The area is crowded and fast-moving and always under construction. On the other hand, the variety of quality restaurants boggles the tongue. If you’re ever in a strange city looking for good food, look near medical buildings. Anywhere you see happy people in scrubs is a great choice.
While out walking, headphones on, I can’t help but admire the buildings around me. These are cancer specialists, heart institutes, children’s hospitals… I’m not sure it’s even OK to find them impressive or interesting – but they are.
I was a bit lost in thought when I passed a particularly long stretch of glass, behind which was a virtual forest of strange mechanical creatures, looming and lurking, squatting and spinning, in every shape, size, and configuration. It was a moment before I figured out they were medical exercise equipment. You know – physical therapy, stretching, strengthening, rebuilding, repairing, and all that. At least, I’m pretty sure that’s what most of them did. Some looked… complicated.
I realized I was standing there, slack-jawed like a tourist from Bubbaville, amazed by these… magical creations and all they could do. At the same time, I had no idea how half of them worked. Not that I needed to, I suppose. That’s for the medical types, right? The therapists and physicians and other “healthcare professionals”?

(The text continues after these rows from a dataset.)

Lemma admit_origins (met : list RustGraphDefinitionIdentity) es t :
  sound request t →
  let t' := foldl (admit_origin request) t es in
  sound request t' ∧
  (∃ s r, t' = with_truncation r (with_seen s t) ∧ trunc_depth r = trunc_depth (truncation t)) ∧
  (∀ v, v ∈ seen t' → v ∈ seen t ∨ v ∈ map origin es) ∧
  (clean (truncation t') = true →
    clean (truncation t) = true ∧ ∀ v, v ∈ seen t' ↔ v ∈ seen t ∨ v ∈ map origin es) ∧
  ((∀ v, v ∈ seen t → v ∈ met) → (∀ e, e ∈ es → origin e ∈ met) →
    Z.of_nat (length met) ≤ max_visited_nodes limits → clean (truncation t') = clean (truncation t)).
Proof.
  revert t. induction es as [|e es IH]; intros t Ht; simpl.
  { split_and!; [done|exists (seen t), (truncation t); by destruct t|auto| |done].
    intros Hc. split; [done|]. intros v. rewrite elem_of_nil. tauto. }
  destruct (admit_origin_cases e t Ht) as [[Hin ->]|[(Hnin & Hfull & ->)|(Hnin & Ht1 & ->)]].
  - destruct (IH t Ht) as (Hs & Hfr & Hsrc & Hcl & Hroom). split_and!; [done|done|..].
    + intros v [?|?]%Hsrc; rewrite elem_of_cons; auto.
    + intros Hc. destruct (Hcl Hc) as [? Hiff]. split; [done|]. intros v. rewrite Hiff, elem_of_cons. naive_solver.
    + intros H1 H2 H3. apply Hroom; [done| |done]. intros e' He'. apply H2. by right.
  - destruct (IH (with_truncation (set_visited_nodes (truncation t)) t)) as (Hs & (s & r & Heq & Hr) & Hsrc & Hcl & Hroom);
      [by destruct Ht|]. simpl in *. split_and!; [done|exists s, r; rewrite Heq; by destruct t|..].
    + intros v [?|?]%Hsrc; rewrite elem_of_cons; auto.
    + intros Hc. by destruct (Hcl Hc).
    + intros H1 H2 H3. exfalso.
      pose proof (NoDup_subset_lt (origin e) (seen t) met (sound_seen _ _ Ht) Hnin (H2 e ltac:(left)) H1). lia.
  - destruct (IH _ Ht1) as (Hs & (s & r & Heq & Hr) & Hsrc & Hcl & Hroom). simpl in *. split_and!.
    + done.
    + exists s, r. rewrite Heq. by destruct t.
    + intros v [Hv|Hv]%Hsrc; rewrite elem_of_cons; [apply elem_of_bset_insert in Hv|]; tauto.
    + intros Hc. destruct (Hcl Hc) as [? Hiff]. split; [done|]. intros v.
      rewrite Hiff, elem_of_bset_insert, elem_of_cons. tauto.
    + intros H1 H2 H3. apply Hroom; [|intros e' He'; apply H2; by right|done].
      intros v [->|?]%elem_of_bset_insert; [|auto]. apply H2. left.
Qed.

(** *** The first depth of a site *)

Notation levels := (levels edges direction kinds start_base start_avoid).
Notation reaches := (reach edges direction kinds start_origins []).

(** The relationships of a site chosen within the budget. *)
Record site_chosen (s : RustGraphSiteIdentity) (es : list RustGraphTraversalEdge) (x : bool) : Prop := {
  site_from e : e ∈ es → e ∈ site_level s;
  site_all : x = false → es = site_level s;
  site_budget : Z.of_nat (length es) ≤ max_visited_edges limits;
  site_exhausted : x = true → max_visited_edges limits < Z.of_nat (length (site_level s));
}.

Lemma site_chosen_of_taken s taken x t :
  visited_edges t = 0 ->
  takes request (filter (λ e, allowed kinds e = true) (matching_site (admitted_of edges) s)) taken x t →
  site_chosen s (sort_by compare_relationship taken) x.
Proof.
  intros Hv (Hp & Hx & Hle & Hex). rewrite Hv in Hle, Hex.
  assert (filter (λ e, allowed kinds e = true) (matching_site (admitted_of edges) s) ≡ₚ
    filter (λ e, allowed kinds e = true ∧ edge_site e = s) edges) as Hm.
  { by rewrite matching_site_filter, list_filter_filter. }
  split.
  - intros e. rewrite sort_by_perm. intros He. apply (elem_of_prefix _ _ _ He) in Hp.
    unfold site_level. by rewrite sort_by_perm, <- Hm.
  - intros Hx'. rewrite (Hx Hx'). apply sort_by_Permutation; [apply _|apply compare_relationship_eq|done].
  - rewrite length_sort_by. lia.
  - intros Hx'%Hex. unfold site_level. rewrite length_sort_by, <- Hm. lia.
Qed.

(** The traversal as it begins. *)
Record fresh (t : Traversal) : Prop := {
  fresh_sound : sound request t;
  fresh_seen : seen t = [];
  fresh_next : next t = [];
  fresh_results : results t = [];
  fresh_visited : visited_edges t = 0;
  fresh_completed : maximum_completed_depth t = 0;
  fresh_truncation : truncation t = truncation_default;
  fresh_stop : stop t = false;
}.

(** The selected relationships of a site, absorbed. *)
Definition site_state (x : bool) (es : list RustGraphTraversalEdge) (t : Traversal) : Traversal :=
  foldl (admit_origin request) (spend (length es) x t) es.

Lemma site_state_frame s x es t :
  fresh t → site_chosen s es x →
  sound request (site_state x es t) ∧ next (site_state x es t) = [] ∧ results (site_state x es t) = [] ∧
  visited_edges (site_state x es t) = Z.of_nat (length es) ∧
  maximum_completed_depth (site_state x es t) = 0 ∧ stop (site_state x es t) = x ∧
  trunc_depth (truncation (site_state x es t)) = false ∧
  (∀ v, v ∈ seen (site_state x es t) → v ∈ map origin es) ∧
  (clean (truncation (site_state x es t)) = true →
    x = false ∧ ∀ v, v ∈ seen (site_state x es t) ↔ v ∈ map origin es).
Proof.
  intros [F1 F2 F3 F4 F5 F6 F7 F8] [_ _ Hle _].
  assert (sound request (spend (length es) x t)) as Hs by (apply spend_sound; [done|lia]).
  destruct (admit_origins [] es _ Hs) as (H1 & (sn & r & Heq & Hr) & H2 & H3 & _).
  assert (seen (spend (length es) x t) = seen t ∧ next (spend (length es) x t) = next t ∧
    results (spend (length es) x t) = results t ∧
    maximum_completed_depth (spend (length es) x t) = maximum_completed_depth t ∧
    trunc_depth (truncation (spend (length es) x t)) = trunc_depth (truncation t))
    as (Es & En & Er & Ec & Ed) by by destruct x.
  unfold site_state. split_and!; [done|by rewrite Heq; simpl; rewrite En|by rewrite Heq; simpl; rewrite Er|..].
  - rewrite Heq. transitivity (visited_edges (spend (length es) x t)); [done|].
    rewrite spend_visited. lia.
  - rewrite Heq. simpl. by rewrite Ec.
  - rewrite Heq. by apply (spend_stop _ x).
  - rewrite Heq. simpl. by rewrite Hr, Ed, F7.
  - intros v [Hv|?]%H2; [|done]. exfalso.
    rewrite Es, F2 in Hv. by apply elem_of_nil in Hv.
  - intros [Hc Hiff]%H3. apply spend_clean in Hc as [-> _]. split; [done|]. intros v. rewrite Hiff.
    simpl. rewrite F2, elem_of_nil. tauto.
Qed.
Definition candidate_try_from_fact (path artifact : bytes) (fact_ordinal : Z) (fact : RustSymbolFact)
    (path_continuity : RustPathContinuity) : result RustCorrespondenceError RustCorrespondenceCandidate :=
  if MAX_MEMORY_INTEROPERABLE_INTEGER <? fact_ordinal then Err CorrInvalidOccurrence
  else
    fingerprint ← ok_or (fact_correspondence fact) CorrInvalidOccurrence;
    container ← validate_names (fact_name fact) (fact_qualified_name fact);
    Ok {| cand_path := path; cand_artifact := artifact; cand_fact_ordinal := fact_ordinal;
          cand_kind := fact_kind fact; cand_name := fact_name fact;
          cand_qualified_name := fact_qualified_name fact; cand_container := container;
          cand_fingerprint := fingerprint; cand_path_continuity := path_continuity |}.

Inductive RustCorrespondenceResolution :=
| Exact (target : RustCorrespondenceCandidate)
| Automatic (relationship : RustAutomaticCorrespondence) (target : RustCorrespondenceCandidate)
| Changed (target : RustCorrespondenceCandidate)
| NeedsReview (candidates : list RustCorrespondenceCandidate)
| Missing
| Indeterminate (reason : RustCorrespondenceIndeterminateReason).

(** ** The five predicates *)

Section matching.
Context (subject : RustCorrespondenceSubject) (candidate : RustCorrespondenceCandidate).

Which started me wondering, how were THEY supposed to know what these things did? The folks who make and design medical exercise equipment aren’t the same people who use them. They’re certainly not the ones buying them. Medical professionals have endless resources for information on pharmaceuticals, surgical equipment, treatment breakthroughs, but I’m not sure anyone can peruse a few dozen bizarre machines and magically know how each one works and why simply because they have a medical degree.

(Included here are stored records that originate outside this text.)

(* ===== verification/Resolver.v ===== *)
(** * The relationship resolver

    Models [crates/repowitness-analysis/src/rust_graph/resolution/]: admission of the
    definitions and sites of one generation ([resolver.rs]), the definition and import
    indexes, the rules that select the candidates of each site, and the bounded output with
    its coverage ([support.rs], [outcome.rs], [model.rs]).

    The code refers to definitions and sites by their index in the input slices; here an
    index is the occurrence it points at.  Admission refuses two occurrences of one identity
    before an index is compared, so the two agree wherever it matters. *)

From Stdlib Require Import ZArith Lia ZifyBool.
From Stdlib Require Import Strings.Byte.
From stdpp Require Import base numbers sorting list.
From S2P Require Import Prelude Ordering GraphIdentity ResolutionSyntax SymbolFacts GraphSites.

Open Scope Z_scope.

(** ** Limits *)

Definition MAX_DEFINITIONS : Z := 250000.
Definition MAX_SITES : Z := 250000.
Definition MAX_CANDIDATES_PER_SITE : Z := 4096.
Definition MAX_TOTAL_CANDIDATES : Z := 1000000.
Definition MAX_INPUT_TEXT_BYTES : Z := 256 * 1024 * 1024.
Definition MAX_OUTPUT_BYTES : Z := 256 * 1024 * 1024.

Record RustGraphResolutionLimits := {
  max_definitions : Z;
  max_sites : Z;
  max_candidates_per_site : Z;
  max_total_candidates : Z;
  max_input_text_bytes : Z;
  max_resolution_output_bytes : Z;
}.

Definition resolution_limits_DEFAULT : RustGraphResolutionLimits :=
  {| max_definitions := 100000; max_sites := 250000; max_candidates_per_site := 64;
     max_total_candidates := 500000; max_input_text_bytes := 128 * 1024 * 1024;
     max_resolution_output_bytes := 128 * 1024 * 1024 |}.

Definition resolution_limits_is_valid (l : RustGraphResolutionLimits) : bool :=
  negb (max_definitions l =? 0) && (max_definitions l <=? MAX_DEFINITIONS)
  && negb (max_sites l =? 0) && (max_sites l <=? MAX_SITES)
  && (2 <=? max_candidates_per_site l) && (max_candidates_per_site l <=? MAX_CANDIDATES_PER_SITE)
  && negb (max_total_candidates l =? 0) && (max_total_candidates l <=? MAX_TOTAL_CANDIDATES)
  && negb (max_input_text_bytes l =? 0) && (max_input_text_bytes l <=? MAX_INPUT_TEXT_BYTES)
  && negb (max_resolution_output_bytes l =? 0) && (max_resolution_output_bytes l <=? MAX_OUTPUT_BYTES).

Definition resolution_limits_try_new (definitions sites candidates_per_site total_candidates
    input_text_bytes output_bytes : Z) : result RustGraphResolutionError RustGraphResolutionLimits :=
  let limits := {| max_definitions := definitions; max_sites := sites;
                   max_candidates_per_site := candidates_per_site;
                   max_total_candidates := total_candidates; max_input_text_bytes := input_text_bytes;
                   max_resolution_output_bytes := output_bytes |} in
  if resolution_limits_is_valid limits then Ok limits else Err ResolutionInvalidLimits.

(** ** Occurrences *)

Record RustGraphDefinitionOccurrence := {
  occ_source_slot : bytes;
  occ_path : bytes;
  occ_artifact : bytes;
  occ_fact_ordinal : Z;
  occ_fact : RustSymbolFact;
}.

#[export] Instance definition_occurrence_eq_dec : EqDecision RustGraphDefinitionOccurrence.
Proof. solve_decision. Defined.

Definition definition_occurrence_try_new (source_slot path artifact : bytes) (fact_ordinal : Z)
    (fact : RustSymbolFact) : result RustGraphResolutionError RustGraphDefinitionOccurrence :=
  if (MAX_MEMORY_INTEROPERABLE_INTEGER <? fact_ordinal) || negb (is_rust_path path) then Err InvalidOccurrence
  else Ok {| occ_source_slot := source_slot; occ_path := path; occ_artifact := artifact;
             occ_fact_ordinal := fact_ordinal; occ_fact := fact |}.

Definition definition_identity (d : RustGraphDefinitionOccurrence) : RustGraphDefinitionIdentity :=
  {| def_source_slot := occ_source_slot d; def_path := occ_path d; def_artifact := occ_artifact d;
     def_fact_ordinal := occ_fact_ordinal d; def_kind := fact_kind (occ_fact d);
     def_name_span := fact_name_span (occ_fact d);
     def_declaration_span := fact_declaration_span (occ_fact d) |}.

Record RustGraphSiteOccurrence := {
  socc_source_slot : bytes;
  socc_path : bytes;
  socc_artifact : bytes;
  socc_site : RustGraphSite;
}.

#[export] Instance site_occurrence_eq_dec : EqDecision RustGraphSiteOccurrence.
Proof. solve_decision. Defined.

I’ve never been to medical school, but I’ve watched a lot of doctor shows and I’m almost positive that’s not covered in your standard internship.
I almost approached two techs at the salad bar, but they were deep in conversation and I didn’t want to seem, you know… creepy. I took pictures instead (of the medical exercise equipment, not the techs). Still weird, I guess, but you never know when you’ll have the chance to pull up the images and ask.
I drank both cute little waters when I got back to the room. It’s hot in Houston.